Me estaba acabando el bocadillo. Ya no me gustaba tanto lo que veía. Y entonces me mosqueé un poco, no habíamos echado nuestro rutinario partidillo de baloncesto de diez minutos. El dos contra dos.
Vi que mis colegas también formaban parte del círculo de mirones.
Eso me alivió.
Cuando sonó el timbre, el Pecas se quedó solo tirado en el patio. Inconsciente y acrecentando un charco repugnante que no se iría tan fácilmente. Ya en clase, esperábamos las reacciones adultas. Yo (como seguramente muchos otros) tenía la esperanza de que el suceso se comiera gran parte de la clase de mates. Esperaba el linchamiento verbal, tanto a los implicados como a todos los demás. Cuanto más conflicto, mejor. La clase de mates la daba Caracaballo, una profesora cuya idea de la enseñanza era una confrontación con los alumnos en la que alguien tenía que salir humillado. Y nunca era ella.

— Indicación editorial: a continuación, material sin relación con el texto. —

(** The step of a login that waits for its code. *)
Definition pending_step : Auth.Step :=
  {| Auth.cfg := config "";
     Auth.req :=
       {| ticketRequest :=
            {| Username := "alice"; Ticket := "TICKET1";
               ActionType := "Login" |};
          VerifyCode := ""; RememberDevice := false |};
     Auth.MediaType := "Email" |}.

(** The body of a resend response: the code went out by SMS, under a new
    ticket. *)
Definition resent_body : JSON :=
  {| j_errors := None; j_user := None; j_twoStepVerificationData := None;
     j_Username := None; j_mediaType := Some "SMS"; j_ticket := Some "T2" |}.

(** 200 with a session cookie and a fresh token. *)
Definition ok_with_token (token : string) (j : JSON) : Response :=
  {| StatusCode := 200; RespHeader := [(Auth.tokenHeader, token)];
     RespCookies := [cookie ".ROBLOSECURITY" "session"];
     RespBody := Some j |}.

Definition alice_cred : Cred := {| Type_ := "Username"; Ident := "alice" |}.

(** The login endpoint of the token scenario: the first request of a
    session is rejected with a fresh token, the retry is accepted; the same
    again with the next token. *)
Definition token_then_success : Transport nat error :=
  scripted
    [rejection "T1"; ok logged_in_no_errors;
     rejection "T2"; ok logged_in_no_errors]
    (rejection "").

(** The lookup answers with the name alice, the login that follows is
    accepted. *)
Definition lookup_then_login : Transport nat error :=
  scripted
    [plain 200 "L1" (lookup_body "alice");
     ok logged_in_body]
    (rejection "").

Definition userid_cred : Cred := {| Type_ := "UserID"; Ident := "123" |}.

End Stub.

(** The vocabulary of the statements about the current client. *)
Module Props.
Import GoLib Models Net Auth.

(** The response is the rejection of a missing or stale token: status 403
    and an error list whose first error has code 0. *)
Definition token_rejection (resp : Response) : Prop :=
  StatusCode resp = 403 /\
  exists j first rest,
    RespBody resp = Some j /\ j_errors j = Some (first :: rest) /\
    Code first = 0.

(** The response carries a fresh anti-forgery token. *)
Definition carries_token (resp : Response) : Prop :=
  Header_Get tokenHeader (RespHeader resp) <> "".

(** The service answers every request, in every state, with a response
    that satisfies [P]. *)
Definition always_answers {Service : Type} (Do : Transport Service error)
    (P : Response -> Prop) : Prop :=
  forall s r, exists s' resp, Do s r = (s', inr resp) /\ P resp.

(** The token header of a request, the empty string when there is none. *)
Definition token_of (r : Request) : string :=
  Header_Get tokenHeader (ReqHeader r).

Rutina funcionarial. Caracaballo llevaba veinte años en ese colegio. La esperanza debía ser un concepto de ficción para ella. No la culpaba por eso, aunque obviamente la odiaba. Adultos como Caracaballo me habían mantenido lejos de actividades como la lectura casi hasta los veinte años. La odié entonces y la odié aún más en retrospectiva.
Precisamente fue ella quien nos echó la bronca. Se habían llevado al Pecas al hospital. Todos señalamos (literalmente) a los agresores. Se les conminó a ir al despacho del director. Caracaballo nos dejó claro lo terrible que era lo que había pasado. Ella creía que no lo entendíamos, que no lo entendíamos del todo; las consecuencias, la probabilidades. Aunque no lo verbalizó directamente, lo creía, porque no habíamos parado la paliza. Nadie intervino, sólo nos comimos los bocatas y dejamos que la realidad de ese martes se partiera en dos.
Para ella éramos los niños del maíz, los churumbeles extraterrestres del pueblo de los malditos. Hacía tiempo que lo pensaba. No se le ocurría que sólo éramos lo que los adultos como ella habían hecho de nosotros.
Unos días más tarde, cuando aún no conocíamos el estado del Pecas, Caracaballo nos informó. Creo que, no sin cierta razón (lo reconozco), quería sembrar en nuestras moralmente apáticas mentes un pequeño trauma.
Nos dijo que habían expulsado a los agresores, y que cuando volviera el Pecas, notaríamos que ahora tenía un defecto en el habla. Dijo que además había estado cerca de perder la vista. Y también que el médico juró que nunca había visto a un niño tan destrozado.
(Sinceramente, creo que esto último se lo inventó.)
Se hizo un silencio sepulcral en la clase. No sé hasta qué punto era algo parecido al arrepentimiento. Creo que tenía más que ver con esperar a que pasara el momento.
Unos treinta segundos después, quizá menos, Dani, el graciosete oficial, murmuró (no sé bien con qué intención):
–Pobre cabrón…
Mentiría si dijera que a muchos no nos dio la risa.
Aún hoy día, pienso que la cara de Caracaballo lo valió.